中間試験①
ゴールデンウィークが終わった月曜日。寮、そしてクラスは元の日常に戻ろうとしていた。珍しく今日は全員揃っている。
「みなさーん、ゴールデンウィークはどうでしたか?体は怠けていませんか?」
朝のホームルームで平野先生がこう言う。そして、
「さて、ゴールデンウィークも終わり、月末には中間試験があります。試験一週間前からは部活動と授業後のレッスンを休止します。早いうちに勉強を行うように。また教科ごとになりますが、期末との合計点が平均点の半分未満の場合は赤点とみなし、夏休みに補習と追試を行います」
とまで言ってきた。
中間試験ねぇ・・・俺はこれでも中学時代は3年間ずっと学年トップレベルを維持していた。しかし、他のクラスメイトはいかにも勉強ができなさそうな生徒が何人かいる。特に芸能活動やってる生徒は・・・
そしてその日の授業後、俺は平野先生に呼び出され職員室に向かった。
「渡辺くん、今から言っておくけどテスト一週間前になったら学習指導の方よろしくね」
「は!?何でですか?」
「あなた入試の成績、ほぼ満点で男子枠の全受験者中トップだったのよ?それにうちの生徒、高校の勉強についてまだ不十分な生徒が多いし。特に芸能活動をしている生徒は・・・」
平野先生はこれまで数回やってきた漢字テストの成績をまとめたデータを見せてきた。出した漢字は小中学生レベルの漢字とのこと。俺はここまですべて満点だが、数人の生徒を除いてはあまりよくない成績だ。

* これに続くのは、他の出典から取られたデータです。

(* ===== verification/Rollback.v ===== *)
(** * Rolling back a config a node failed to apply ([internal/kafka/consumer.go])

    The decision that runs inside the rollback's compare-and-swap: is the failed
    version still the current one, and what value restores the last successful
    payload.  The texts of the skip reasons go to the log only; they are the
    constructors of [rollbackSkip]. *)

From S2P Require Import Prelude GoStrings Json JsonNormal Decode GoTime ConfigDoc Etcd Db Effects Cas.
Local Open Scope string_scope.
Local Open Scope Z_scope.
Local Open Scope go_scope.

Definition rollbackUpdatedBy : string := "controller-rollback".
Definition offlineEditUpdatedBy : string := "node-offline-edit".

(** [configMetadata]; the fields marshal in this order. *)
Record configMetadata := MkMeta { md_node : string; md_rv : string; md_by : string; md_at : string }.
Definition meta_zero : configMetadata := MkMeta "" "" "" "".
Definition meta_json (m : configMetadata) : json :=
  JObj [("node", JStr (md_node m)); ("resourceVersion", JStr (md_rv m));
        ("updatedBy", JStr (md_by m)); ("updatedAt", JStr (md_at m))].
Definition d_meta : dec configMetadata := d_struct
  [fld "node" md_node (fun v m => MkMeta v (md_rv m) (md_by m) (md_at m)) d_string;
   fld "resourceVersion" md_rv (fun v m => MkMeta (md_node m) v (md_by m) (md_at m)) d_string;
   fld "updatedBy" md_by (fun v m => MkMeta (md_node m) (md_rv m) v (md_at m)) d_string;
   fld "updatedAt" md_at (fun v m => MkMeta (md_node m) (md_rv m) (md_by m) v) d_string].

(** [None] is any of its errors: not JSON, no metadata, an empty or malformed
    version. *)
Definition configResourceVersion (value : string) : option Z :=
  letopt metadata := unmarshal (one_field "metadata" (d_ptr "" (one_field "resourceVersion" d_string))) None value in
  letopt resourceVersion := metadata in
  if String.eqb resourceVersion "" then None else parse_uint 64 resourceVersion.

(** The value the rollback commits: the old payload under fresh metadata. *)
Definition rollback_doc (payload : json) (node : string) (curRV now : Z) : json :=
  JObj [("config", payload);
        ("metadata", meta_json (MkMeta node (format_uint (wrapu64 (curRV + 1))) rollbackUpdatedBy (format_rfc3339 now)))].
Definition rollbackConfigValue (prevJSON current : string) (curRV now : Z) : option string :=
  letopt prev := unmarshal (one_field "config" d_raw) None prevJSON in
  letopt payload := prev in
  letopt node := unmarshal (one_field "metadata" (one_field "node" d_string)) "" current in
  Some (encode (rollback_doc payload node curRV now)).

Inductive rollbackSkip :=
| KeyGone
| CurrentRVUnusable
| OkRVUnusable
| NotSuccessor (curRV okRV : Z)
| AppliedRVUnusable (appliedRV : string)
| VersionMoved (curRV appliedRV : Z)
| RevisionMoved (current applied : Z)
| CannotRebuild.
Definition skip_warn (r : rollbackSkip) : bool :=
  match r with
  | CurrentRVUnusable | OkRVUnusable | AppliedRVUnusable _ | CannotRebuild => true
  | _ => false
  end.

Record rollbackGuardInputs := MkGuard { currentModRevision : Z; appliedRV : string; correlationID : string }.

(** The columns of the previous row: a NULL config reads as no bytes. *)
Definition config_bytes (r : HSIConfigRow) : string := default "" (ConfigJSON r).

Definition guardedRollbackMutation (prevConfig : option HSIConfigRow) (current : option string)
    (guard : rollbackGuardInputs) (now : Z) : result rollbackSkip CASResult :=
  match current with
  | None => Err KeyGone
  | Some cur =>
      match configResourceVersion cur with
      | None => Err CurrentRVUnusable
      | Some curRV =>
          let? _ :=
            if String.eqb (appliedRV guard) "" then
              let? okRV := match prevConfig with
                           | None => Ok 0
                           | Some p => match configResourceVersion (config_bytes p) with
                                       | Some v => Ok v
                                       | None => Err OkRVUnusable
                                       end
                           end in
              if (okRV <? curRV) && (wrapu64 (curRV - okRV) =? 1) then Ok tt else Err (NotSuccessor curRV okRV)
            else match parse_uint 64 (appliedRV guard) with
                 | None => Err (AppliedRVUnusable (appliedRV guard))
                 | Some applied =>
                     if negb (curRV =? applied) then Err (VersionMoved curRV applied)
                     else if negb (String.eqb (correlationID guard) "") then
                       match parse_int 64 (correlationID guard) with
                       | Some m => if negb (m =? currentModRevision guard)
                                   then Err (RevisionMoved (currentModRevision guard) m) else Ok tt
                       | None => Ok tt
                       end
                     else Ok tt
                 end in
          match prevConfig with
          | None => Ok cas_remove
          | Some p => match rollbackConfigValue (config_bytes p) cur curRV now with
                      | Some value => Ok (cas_put value)
                      | None => Err CannotRebuild
                      end
          end
      end
  end.

(** The closure handed to [CASWithRevision]. *)
Definition rollback_mutate (prev : option HSIConfigRow) (applied correlation : string) : mutator rollbackSkip unit :=
  fun current modRevision now =>
    match guardedRollbackMutation prev current (MkGuard modRevision applied correlation) now with
    | Ok res => Ok (res, tt)
    | Err x => Err x
    end.

(** ** What the decision means *)

(** The failed version is the one in [current]. *)
Definition still_failed (prev : option HSIConfigRow) (guard : rollbackGuardInputs) (curRV : Z) : Prop :=
  if String.eqb (appliedRV guard) "" then
    exists okRV, match prev with
                 | None => okRV = 0
                 | Some p => configResourceVersion (config_bytes p) = Some okRV
                 end /\ curRV = okRV + 1
  else
    parse_uint 64 (appliedRV guard) = Some curRV /\
    forall m, correlationID guard <> "" -> parse_int 64 (correlationID guard) = Some m -> m = currentModRevision guard.

Lemma parse_uint_range bits s n : parse_uint bits s = Some n -> 0 <= n < 2 ^ bits.
Proof.
  unfold parse_uint. destruct s as [|c r]; [done|]. destruct (parse_digits (String c r) 0) as [v|] eqn:E; [|done].
  destruct (Z.ltb_spec v (2 ^ bits)); [|done]. intros [= <-]. split; [by eapply parse_digits_mono|done].
Qed.

Lemma configResourceVersion_range v rv : configResourceVersion v = Some rv -> 0 <= rv < 2 ^ 64.
Proof.
  unfold configResourceVersion. destruct (unmarshal _ _ _) as [[s|]|]; [|done..].
  destruct (String.eqb s ""); [done|]. apply parse_uint_range.
Qed.

Lemma successor_iff a b : 0 <= a < 2 ^ 64 -> 0 <= b < 2 ^ 64 ->
  (a <? b) && (wrapu64 (b - a) =? 1) = true <-> b = a + 1.
Proof.
  intros Ha Hb. rewrite andb_true_iff, Z.ltb_lt, Z.eqb_eq. split.
  - intros [Hlt Hw]. rewrite wrapu64_id in Hw; unfold max_uint64; lia.
  - intros ->. rewrite wrapu64_id; unfold max_uint64; lia.
Qed.

Lemma guard_accepts prev current guard now res :
  guardedRollbackMutation prev current guard now = Ok res ->
  exists cur curRV, current = Some cur /\ configResourceVersion cur = Some curRV /\
    still_failed prev guard curRV /\
    match prev with
    | None => res = cas_remove
    | Some p => exists value, rollbackConfigValue (config_bytes p) cur curRV now = Some value /\ res = cas_put value
    end.
Proof.
  unfold guardedRollbackMutation. destruct current as [cur|]; [|done].
  destruct (configResourceVersion cur) as [curRV|] eqn:Ecur; [|done].
  intros Hres. exists cur, curRV. split_and!; [done..| |].
  - unfold still_failed. destruct (String.eqb_spec (appliedRV guard) "") as [Ha|Ha].
    + destruct prev as [p|].
      * destruct (configResourceVersion (config_bytes p)) as [okRV|] eqn:Ep; [|done].
        exists okRV. split; [done|]. apply successor_iff; eauto using configResourceVersion_range.
        by destruct (_ && _).
      * exists 0. split; [done|]. apply successor_iff; eauto using configResourceVersion_range; [lia|].
        by destruct (_ && _).
    + destruct (parse_uint 64 (appliedRV guard)) as [applied|]; [|done].
      destruct (Z.eqb_spec curRV applied) as [->|]; [|done]. split; [done|]. intros m Hc Hm.
      apply String.eqb_neq in Hc. simpl in Hres. rewrite Hc, Hm in Hres. simpl in Hres.
      by destruct (Z.eqb_spec m (currentModRevision guard)).
  - destruct (if String.eqb (appliedRV guard) "" then _ else _) as [u|e]; [|done].
    destruct prev as [p|]; [|congruence].
    destruct (rollbackConfigValue _ _ _ _) as [value|]; [|done]. exists value. split; congruence.
Qed.
Lemma d_hmeta_json m : d_hmeta hmeta_zero (hmeta_json m) = Some m.
Proof. by destruct m. Qed.
Lemma read_cwm_json d : wf_json (cwm_json d) = true ->
  read_cwm (encode (cwm_json d)) = Some (MkCwm (normal_hsi (Config d)) (Metadata d)).
Proof.
  intros Hw. unfold read_cwm, unmarshal. rewrite decode_encode by done. unfold d_cwm, cwm_json.
  cbn -[d_hsi hsi_json d_hmeta hmeta_json].
  rewrite d_hsi_json. cbn -[d_hmeta hmeta_json]. by rewrite d_hmeta_json.
Qed.

Lemma d_dns_json r cur : 0 <= TTL r < 2 ^ 32 -> d_dns cur (dns_json r) = Some r.
Proof. intros Hr. destruct r as [d i t]. cbn -[parse_uint format_uint]. by rewrite parse_format_uint. Qed.
Definition ttls_ok (l : list dnsRecordInner) : Prop := Forall (fun r => 0 <= TTL r < 2 ^ 32) l.
Lemma mapM_dns l : ttls_ok l -> mapM (d_dns (MkDns "" "" 0)) (dns_json <$> l) = Some l.
Proof.
  induction 1 as [|r l Hr Hl IH]; [done|].
  change (dns_json <$> r :: l) with (dns_json r :: (dns_json <$> l)). cbn [mapM].
  rewrite d_dns_json by done. by rewrite IH.
Qed.
Lemma decodeDNS_json l m : wf_json (records_json (MkRecords (Some l) m)) = true -> ttls_ok l ->
  decodeDNSRecords (Some (encode (records_json (MkRecords (Some l) m)))) = l.
Proof.
  intros Hw Hl. unfold decodeDNSRecords.
  destruct (String.eqb_spec (encode (records_json (MkRecords (Some l) m))) "") as [E|_].
  { unfold records_json in E. rewrite encode_obj in E. done. }
  unfold unmarshal. rewrite decode_encode by done. unfold d_records, records_json. cbn [Records rec_Metadata].
  cbn -[mapM d_dns dns_json d_hmeta hmeta_json fmap]. rewrite mapM_dns by done.
  cbn -[d_hmeta hmeta_json]. by rewrite d_hmeta_json.
Qed.
(** Decoded records have 32-bit TTLs. *)
Lemma d_dns_ttl cur j r : wf_json j = true -> 0 <= TTL cur < 2 ^ 32 -> d_dns cur j = Some r -> 0 <= TTL r < 2 ^ 32.
Proof.
  apply (d_struct_keeps (fun r => 0 <= TTL r < 2 ^ 32)). repeat (apply Forall_cons_2; [apply keeps_fld|]); [..|constructor];
    intros c x b Hc _; [done..|]. unfold d_uint32. destruct x; try done; [by intros [= <-]|].
  unfold parse_uint. destruct (String.eqb _ _); [done|]. destruct (parse_digits lit 0) as [n|] eqn:En; [|done].
  destruct (Z.ltb_spec n (2 ^ 32)); [|done]. intros [= <-]. apply parse_digits_mono in En; simpl; lia.
Qed.
Lemma d_slice_inv {A} (P : A -> Prop) zero (d : dec A) cur j o :
  (forall x a, wf_json x = true -> d zero x = Some a -> P a) -> wf_json j = true ->
  d_slice zero d cur j = Some o -> Forall P (default [] o).
Proof.
  intros Hd Hj. destruct j; cbn [d_slice]; try done; [by intros [= <-]|].
  destruct (mapM _ l) as [rs|] eqn:Em; [|done]. intros [= <-]. apply mapM_Some in Em. rewrite wf_arr in Hj. simpl.
  induction Em as [|y r l' rs' Hy _ IH]; [constructor|]. simpl in Hj. bool_split. constructor; eauto.
Qed.
Lemma decodeDNS_inv (P : list dnsRecordInner -> Prop) current :
  P [] -> (forall env j, wf_json j = true -> d_records (MkRecords None hmeta_zero) j = Some env -> P (default [] (Records env))) ->
  P (decodeDNSRecords current).
Proof.
  intros H0 Hd. destruct current as [cur|]; [|done]. unfold decodeDNSRecords, unmarshal. destruct (String.eqb cur ""); [done|].
  destruct (decode cur) as [j|] eqn:Ej; [|done]. apply decode_wf in Ej.
  destruct (d_records _ j) as [env|] eqn:Ed; eauto.
Qed.
Lemma decodeDNS_ttls current : ttls_ok (decodeDNSRecords current).
Proof.
  apply decodeDNS_inv; [constructor|]. intros env j Hj. 
  apply (d_struct_keeps (fun e => ttls_ok (default [] (Records e)))); [|done|constructor].
  repeat (apply Forall_cons_2; [apply keeps_fld|]); [..|constructor]; intros c x b Hc Hx; [|done].
  apply d_slice_inv; [|done]. intros y a Hy. apply d_dns_ttl; simpl; [done|lia].
Qed.
(** ... and valid texts. *)
Definition texts_ok (l : list dnsRecordInner) : Prop :=
  Forall (fun r => valid_utf8 (Domain r) = true /\ valid_utf8 (IP r) = true) l.
Lemma decodeDNS_texts current : texts_ok (decodeDNSRecords current).
Proof.
  apply decodeDNS_inv; [constructor|]. intros env j Hj.
  apply (d_struct_keeps (fun e => texts_ok (default [] (Records e)))); [|done|constructor].
  repeat (apply Forall_cons_2; [apply keeps_fld|]); [..|constructor]; intros c x b Hc Hx; [|done].
  apply d_slice_inv; [|done]. intros y a Hy.
  apply (d_struct_keeps (fun r => valid_utf8 (Domain r) = true /\ valid_utf8 (IP r) = true)); [|done..].
  repeat (apply Forall_cons_2; [apply keeps_fld|]); [..|constructor]; intros r z b' [? ?] Hz Hd; simpl; split; try done;
    (eapply d_string_valid; [| |exact Hd]; done).
Qed.

(** ** The version chain *)

(** Reading the version through a pointer and in place agree once it is set. *)
Lemma rv_struct_start (c1 : string) j r : one_field "resourceVersion" d_string c1 j = Some r ->
  (forall c2, one_field "resourceVersion" d_string c2 j = Some r) \/
  (r = c1 /\ forall c2, one_field "resourceVersion" d_string c2 j = Some c2).
Proof.
  unfold one_field. destruct j as [|b|s|s|l|l]; cbn [d_struct]; try done.
  { intros [= <-]. right. done. }
  revert c1. induction l as [|[k x] l IH]; intros c1; cbn [d_members].
  { intros [= <-]. right. done. }
  destruct (find_field _ k) as [d|] eqn:Ef; [|apply IH].
  assert (d = (fun cur j => letopt b := d_string cur j in Some b)) as ->.
  { unfold find_field in Ef. cbn [List.find fst snd fld] in Ef.
    destruct (String.eqb _ _); [by injection Ef|]. destruct (String.eqb _ _); [by injection Ef|done]. }
  destruct x as [|b|s|s|l'|l']; cbn [d_string]; try done; [apply IH|]. intros Hr. left. intros c2.
  cbn [d_members] in Hr. exact Hr.
Qed.
Lemma rv_in_place j s :
  one_field "metadata" (d_ptr "" (one_field "resourceVersion" d_string)) None j = Some (Some s) -> s <> "" ->
  one_field "metadata" (one_field "resourceVersion" d_string) "" j = Some s.
Proof.
  destruct j as [|b|t|t|l|l]; try done. unfold one_field at 1 3. cbn [d_struct]. intros Hd Hs.
  assert (Hinv : forall (p : option string) q, (forall t, p = Some t -> t <> "" -> q = t) ->
    d_members [fld "metadata" (fun a => a) (fun v _ => v) (d_ptr "" (one_field "resourceVersion" d_string))] l p = Some (Some s) ->
    d_members [fld "metadata" (fun a => a) (fun v _ => v) (one_field "resourceVersion" d_string)] l q = Some s);
    [|by apply (Hinv None)]. clear Hd. induction l as [|[k x] l IH]; intros p q Hpq; cbn [d_members].
  { intros [= ->]. by rewrite (Hpq s). }
  unfold find_field. cbn [List.find fst snd fld fmap option_fmap option_map].
  assert (Hstep : (letopt c := d_ptr "" (one_field "resourceVersion" d_string) p x in
                   d_members [fld "metadata" (fun a => a) (fun v _ => v) (d_ptr "" (one_field "resourceVersion" d_string))] l c) = Some (Some s) ->
                  (letopt c := one_field "resourceVersion" d_string q x in
                   d_members [fld "metadata" (fun a => a) (fun v _ => v) (one_field "resourceVersion" d_string)] l c) = Some s).
  { destruct (d_ptr _ _ p x) as [p'|] eqn:Ep; [|done]. unfold d_ptr in Ep.
    assert (Hx : x = JNull /\ p' = None \/
      exists r, one_field "resourceVersion" d_string (default "" p) x = Some r /\ p' = Some r).
    { destruct x; [by injection Ep as <-; left|..]; right;
        (destruct (one_field _ _ _ _) as [r|]; [|done]); injection Ep as <-; eauto. }
    destruct Hx as [[-> ->] | (r & Er & ->)]; [by apply IH|].
    apply rv_struct_start in Er as [Hr | [-> Hr]]; rewrite Hr.
    - apply IH. by intros t [= ->].
    - apply IH. intros t [= Ht] Hne. apply Hpq; [|done]. destruct p; simpl in Ht; congruence. }
  assert (Hfld : forall k', (letopt c := (fld k' (fun a => a) (fun v _ => v) (d_ptr "" (one_field "resourceVersion" d_string))).2 p x in
                   d_members [fld "metadata" (fun a => a) (fun v _ => v) (d_ptr "" (one_field "resourceVersion" d_string))] l c) = Some (Some s) ->
                  (letopt c := (fld k' (fun a => a) (fun v _ => v) (one_field "resourceVersion" d_string)).2 q x in
                   d_members [fld "metadata" (fun a => a) (fun v _ => v) (one_field "resourceVersion" d_string)] l c) = Some s).
  { intros k'. cbn [fld snd]. revert Hstep.
    destruct (d_ptr _ _ p x), (one_field "resourceVersion" d_string q x); exact (fun h => h). }
  destruct (String.eqb "metadata" k); [exact (Hfld "metadata")|].
  destruct (String.eqb _ (fold_name k)); [exact (Hfld "metadata")|].
  by apply IH.
Qed.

「そうですか。しかし杉浦さんや瀬戸さんもここまですべて満点なのに、何で俺だけ・・・」
「いざとなったら2人にも頼むわよ。でもそれが男の子のお仕事でしょ」
「はぁ・・・」
そして寮に戻ったあと、俺は杉浦さんと瀬戸さんを呼び出した。
杉浦「・・・何の用かしら?」
瀬戸「渡辺くんが私を呼び出すなんて珍しいわね」
・・・2人とも背高いな。俺以上じゃねぇのか?
「お前ら勉強できるだろ。だから俺とともに来週からテストの指導をしてほしい。他のクラスメイトはいかにも勉強ができなさそうだし、芸能活動をやってる生徒は特に・・・」
よく考えたらこの2人にちゃんと話すの初めてかも。そして2人は、
杉浦「そう。わかったわ」
瀬戸「こう見えて勉強を教えるのは得意よ」
と返事をしてくれた。
そして一週間後、学校はテスト週間を迎える。